# [What you will do]
All of the entries need to be set down exactly as they read.

§

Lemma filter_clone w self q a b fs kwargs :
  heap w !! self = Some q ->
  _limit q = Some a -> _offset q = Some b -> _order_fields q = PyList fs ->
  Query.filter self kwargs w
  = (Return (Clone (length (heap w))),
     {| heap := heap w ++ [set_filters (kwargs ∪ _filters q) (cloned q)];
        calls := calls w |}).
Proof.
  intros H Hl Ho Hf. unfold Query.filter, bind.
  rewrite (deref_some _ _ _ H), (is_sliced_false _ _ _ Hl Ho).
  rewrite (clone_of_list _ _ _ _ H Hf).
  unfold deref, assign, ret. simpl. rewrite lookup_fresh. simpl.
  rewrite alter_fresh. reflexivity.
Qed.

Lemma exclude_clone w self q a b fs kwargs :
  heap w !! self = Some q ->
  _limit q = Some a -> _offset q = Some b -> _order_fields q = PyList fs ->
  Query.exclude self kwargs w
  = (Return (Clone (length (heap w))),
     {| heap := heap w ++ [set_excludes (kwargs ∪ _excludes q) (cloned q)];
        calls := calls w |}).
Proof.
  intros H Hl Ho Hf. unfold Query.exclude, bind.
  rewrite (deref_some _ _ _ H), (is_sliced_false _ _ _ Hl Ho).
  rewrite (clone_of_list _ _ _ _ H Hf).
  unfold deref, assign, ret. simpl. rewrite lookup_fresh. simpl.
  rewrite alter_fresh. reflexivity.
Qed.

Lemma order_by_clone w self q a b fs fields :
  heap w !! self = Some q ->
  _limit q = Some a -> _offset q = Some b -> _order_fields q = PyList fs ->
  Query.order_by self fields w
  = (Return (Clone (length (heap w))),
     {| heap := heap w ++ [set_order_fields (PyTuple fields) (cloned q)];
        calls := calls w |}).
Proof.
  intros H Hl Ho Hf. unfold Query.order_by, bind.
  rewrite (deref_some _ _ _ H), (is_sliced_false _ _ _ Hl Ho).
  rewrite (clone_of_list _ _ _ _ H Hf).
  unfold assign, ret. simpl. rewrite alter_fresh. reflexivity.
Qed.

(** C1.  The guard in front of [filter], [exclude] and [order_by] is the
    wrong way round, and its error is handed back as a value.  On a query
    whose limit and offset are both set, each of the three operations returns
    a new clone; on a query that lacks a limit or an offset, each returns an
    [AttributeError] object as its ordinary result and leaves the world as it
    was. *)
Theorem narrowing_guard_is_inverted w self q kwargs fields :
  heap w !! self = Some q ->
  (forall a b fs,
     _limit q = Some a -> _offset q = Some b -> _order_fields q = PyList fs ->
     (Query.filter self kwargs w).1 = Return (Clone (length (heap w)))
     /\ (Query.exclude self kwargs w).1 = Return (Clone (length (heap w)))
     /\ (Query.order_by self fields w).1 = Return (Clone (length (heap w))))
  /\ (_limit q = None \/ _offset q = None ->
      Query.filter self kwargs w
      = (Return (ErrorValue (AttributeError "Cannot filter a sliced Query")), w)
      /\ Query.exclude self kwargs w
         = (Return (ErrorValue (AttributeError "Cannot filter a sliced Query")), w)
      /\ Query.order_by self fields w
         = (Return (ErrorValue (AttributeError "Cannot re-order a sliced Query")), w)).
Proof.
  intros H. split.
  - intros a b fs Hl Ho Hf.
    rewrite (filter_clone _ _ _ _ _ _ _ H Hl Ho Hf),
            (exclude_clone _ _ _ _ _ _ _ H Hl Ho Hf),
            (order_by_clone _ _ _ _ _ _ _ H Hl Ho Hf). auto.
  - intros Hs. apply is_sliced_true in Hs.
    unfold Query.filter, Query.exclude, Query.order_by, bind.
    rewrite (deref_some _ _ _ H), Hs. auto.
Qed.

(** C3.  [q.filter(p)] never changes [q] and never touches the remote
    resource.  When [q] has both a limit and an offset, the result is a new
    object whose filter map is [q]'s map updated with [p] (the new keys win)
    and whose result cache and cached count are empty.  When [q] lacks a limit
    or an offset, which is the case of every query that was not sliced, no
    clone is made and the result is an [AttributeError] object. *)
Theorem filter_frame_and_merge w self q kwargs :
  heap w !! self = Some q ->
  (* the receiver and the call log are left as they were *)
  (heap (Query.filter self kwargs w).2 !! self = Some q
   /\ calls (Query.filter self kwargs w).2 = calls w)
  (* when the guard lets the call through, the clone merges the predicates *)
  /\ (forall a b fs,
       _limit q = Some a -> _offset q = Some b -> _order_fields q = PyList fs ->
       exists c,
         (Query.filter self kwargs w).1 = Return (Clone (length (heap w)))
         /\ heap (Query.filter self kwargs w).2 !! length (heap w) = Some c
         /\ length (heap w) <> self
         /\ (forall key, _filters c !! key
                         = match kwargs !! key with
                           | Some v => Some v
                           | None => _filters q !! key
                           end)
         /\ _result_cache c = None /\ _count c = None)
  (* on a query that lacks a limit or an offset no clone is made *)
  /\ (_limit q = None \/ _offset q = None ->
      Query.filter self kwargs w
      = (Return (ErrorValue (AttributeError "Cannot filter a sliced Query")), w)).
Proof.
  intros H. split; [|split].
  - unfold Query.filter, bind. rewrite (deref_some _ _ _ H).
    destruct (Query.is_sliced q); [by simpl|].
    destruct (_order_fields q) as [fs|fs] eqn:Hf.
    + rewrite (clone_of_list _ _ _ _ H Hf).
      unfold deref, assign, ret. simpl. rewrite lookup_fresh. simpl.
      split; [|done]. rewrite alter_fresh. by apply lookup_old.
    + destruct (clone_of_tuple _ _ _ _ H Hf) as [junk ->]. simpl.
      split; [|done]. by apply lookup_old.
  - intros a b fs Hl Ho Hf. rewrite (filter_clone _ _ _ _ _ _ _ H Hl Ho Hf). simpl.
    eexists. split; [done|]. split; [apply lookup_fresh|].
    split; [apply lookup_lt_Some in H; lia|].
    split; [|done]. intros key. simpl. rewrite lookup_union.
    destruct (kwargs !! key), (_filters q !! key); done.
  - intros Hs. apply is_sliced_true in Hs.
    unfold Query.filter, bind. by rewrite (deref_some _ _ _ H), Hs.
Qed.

§

# [Output]
Lemma filter_clone w self q a b fs kwargs :
  heap w !! self = Some q ->
  _limit q = Some a -> _offset q = Some b -> _order_fields q = PyList fs ->
  Query.filter self kwargs w
  = (Return (Clone (length (heap w))),
     {| heap := heap w ++ [set_filters (kwargs ∪ _filters q) (cloned q)];
        calls := calls w |}).
Proof.
  intros H Hl Ho Hf. unfold Query.filter, bind.
  rewrite (deref_some _ _ _ H), (is_sliced_false _ _ _ Hl Ho).
  rewrite (clone_of_list _ _ _ _ H Hf).
  unfold deref, assign, ret. simpl. rewrite lookup_fresh. simpl.
  rewrite alter_fresh. reflexivity.
Qed.

Lemma exclude_clone w self q a b fs kwargs :
  heap w !! self = Some q ->
  _limit q = Some a -> _offset q = Some b -> _order_fields q = PyList fs ->
  Query.exclude self kwargs w
  = (Return (Clone (length (heap w))),
     {| heap := heap w ++ [set_excludes (kwargs ∪ _excludes q) (cloned q)];
        calls := calls w |}).
Proof.
  intros H Hl Ho Hf. unfold Query.exclude, bind.
  rewrite (deref_some _ _ _ H), (is_sliced_false _ _ _ Hl Ho).
  rewrite (clone_of_list _ _ _ _ H Hf).
  unfold deref, assign, ret. simpl. rewrite lookup_fresh. simpl.
  rewrite alter_fresh. reflexivity.
Qed.

Lemma order_by_clone w self q a b fs fields :
  heap w !! self = Some q ->
  _limit q = Some a -> _offset q = Some b -> _order_fields q = PyList fs ->
  Query.order_by self fields w
  = (Return (Clone (length (heap w))),
     {| heap := heap w ++ [set_order_fields (PyTuple fields) (cloned q)];
        calls := calls w |}).
Proof.
  intros H Hl Ho Hf. unfold Query.order_by, bind.
  rewrite (deref_some _ _ _ H), (is_sliced_false _ _ _ Hl Ho).
  rewrite (clone_of_list _ _ _ _ H Hf).
  unfold assign, ret. simpl. rewrite alter_fresh. reflexivity.
Qed.

(** C1.  The guard in front of [filter], [exclude] and [order_by] is the
    wrong way round, and its error is handed back as a value.  On a query
    whose limit and offset are both set, each of the three operations returns
    a new clone; on a query that lacks a limit or an offset, each returns an
    [AttributeError] object as its ordinary result and leaves the world as it
    was. *)
Theorem narrowing_guard_is_inverted w self q kwargs fields :
  heap w !! self = Some q ->
  (forall a b fs,
     _limit q = Some a -> _offset q = Some b -> _order_fields q = PyList fs ->
     (Query.filter self kwargs w).1 = Return (Clone (length (heap w)))
     /\ (Query.exclude self kwargs w).1 = Return (Clone (length (heap w)))
     /\ (Query.order_by self fields w).1 = Return (Clone (length (heap w))))
  /\ (_limit q = None \/ _offset q = None ->
      Query.filter self kwargs w
      = (Return (ErrorValue (AttributeError "Cannot filter a sliced Query")), w)
      /\ Query.exclude self kwargs w
         = (Return (ErrorValue (AttributeError "Cannot filter a sliced Query")), w)
      /\ Query.order_by self fields w
         = (Return (ErrorValue (AttributeError "Cannot re-order a sliced Query")), w)).
Proof.
  intros H. split.
  - intros a b fs Hl Ho Hf.
    rewrite (filter_clone _ _ _ _ _ _ _ H Hl Ho Hf),
            (exclude_clone _ _ _ _ _ _ _ H Hl Ho Hf),
            (order_by_clone _ _ _ _ _ _ _ H Hl Ho Hf). auto.
  - intros Hs. apply is_sliced_true in Hs.
    unfold Query.filter, Query.exclude, Query.order_by, bind.
    rewrite (deref_some _ _ _ H), Hs. auto.
Qed.

(** C3.  [q.filter(p)] never changes [q] and never touches the remote
    resource.  When [q] has both a limit and an offset, the result is a new
    object whose filter map is [q]'s map updated with [p] (the new keys win)
    and whose result cache and cached count are empty.  When [q] lacks a limit
    or an offset, which is the case of every query that was not sliced, no
    clone is made and the result is an [AttributeError] object. *)
Theorem filter_frame_and_merge w self q kwargs :
  heap w !! self = Some q ->
  (* the receiver and the call log are left as they were *)
  (heap (Query.filter self kwargs w).2 !! self = Some q
   /\ calls (Query.filter self kwargs w).2 = calls w)
  (* when the guard lets the call through, the clone merges the predicates *)
  /\ (forall a b fs,
       _limit q = Some a -> _offset q = Some b -> _order_fields q = PyList fs ->
       exists c,
         (Query.filter self kwargs w).1 = Return (Clone (length (heap w)))
         /\ heap (Query.filter self kwargs w).2 !! length (heap w) = Some c
         /\ length (heap w) <> self
         /\ (forall key, _filters c !! key
                         = match kwargs !! key with
                           | Some v => Some v
                           | None => _filters q !! key
                           end)
         /\ _result_cache c = None /\ _count c = None)
  (* on a query that lacks a limit or an offset no clone is made *)
  /\ (_limit q = None \/ _offset q = None ->
      Query.filter self kwargs w
      = (Return (ErrorValue (AttributeError "Cannot filter a sliced Query")), w)).
Proof.
  intros H. split; [|split].
  - unfold Query.filter, bind. rewrite (deref_some _ _ _ H).
    destruct (Query.is_sliced q); [by simpl|].
    destruct (_order_fields q) as [fs|fs] eqn:Hf.
    + rewrite (clone_of_list _ _ _ _ H Hf).
      unfold deref, assign, ret. simpl. rewrite lookup_fresh. simpl.
      split; [|done]. rewrite alter_fresh. by apply lookup_old.
    + destruct (clone_of_tuple _ _ _ _ H Hf) as [junk ->]. simpl.
      split; [|done]. by apply lookup_old.
  - intros a b fs Hl Ho Hf. rewrite (filter_clone _ _ _ _ _ _ _ H Hl Ho Hf). simpl.
    eexists. split; [done|]. split; [apply lookup_fresh|].
    split; [apply lookup_lt_Some in H; lia|].
    split; [|done]. intros key. simpl. rewrite lookup_union.
    destruct (kwargs !! key), (_filters q !! key); done.
  - intros Hs. apply is_sliced_true in Hs.
    unfold Query.filter, bind. by rewrite (deref_some _ _ _ H), Hs.
Qed.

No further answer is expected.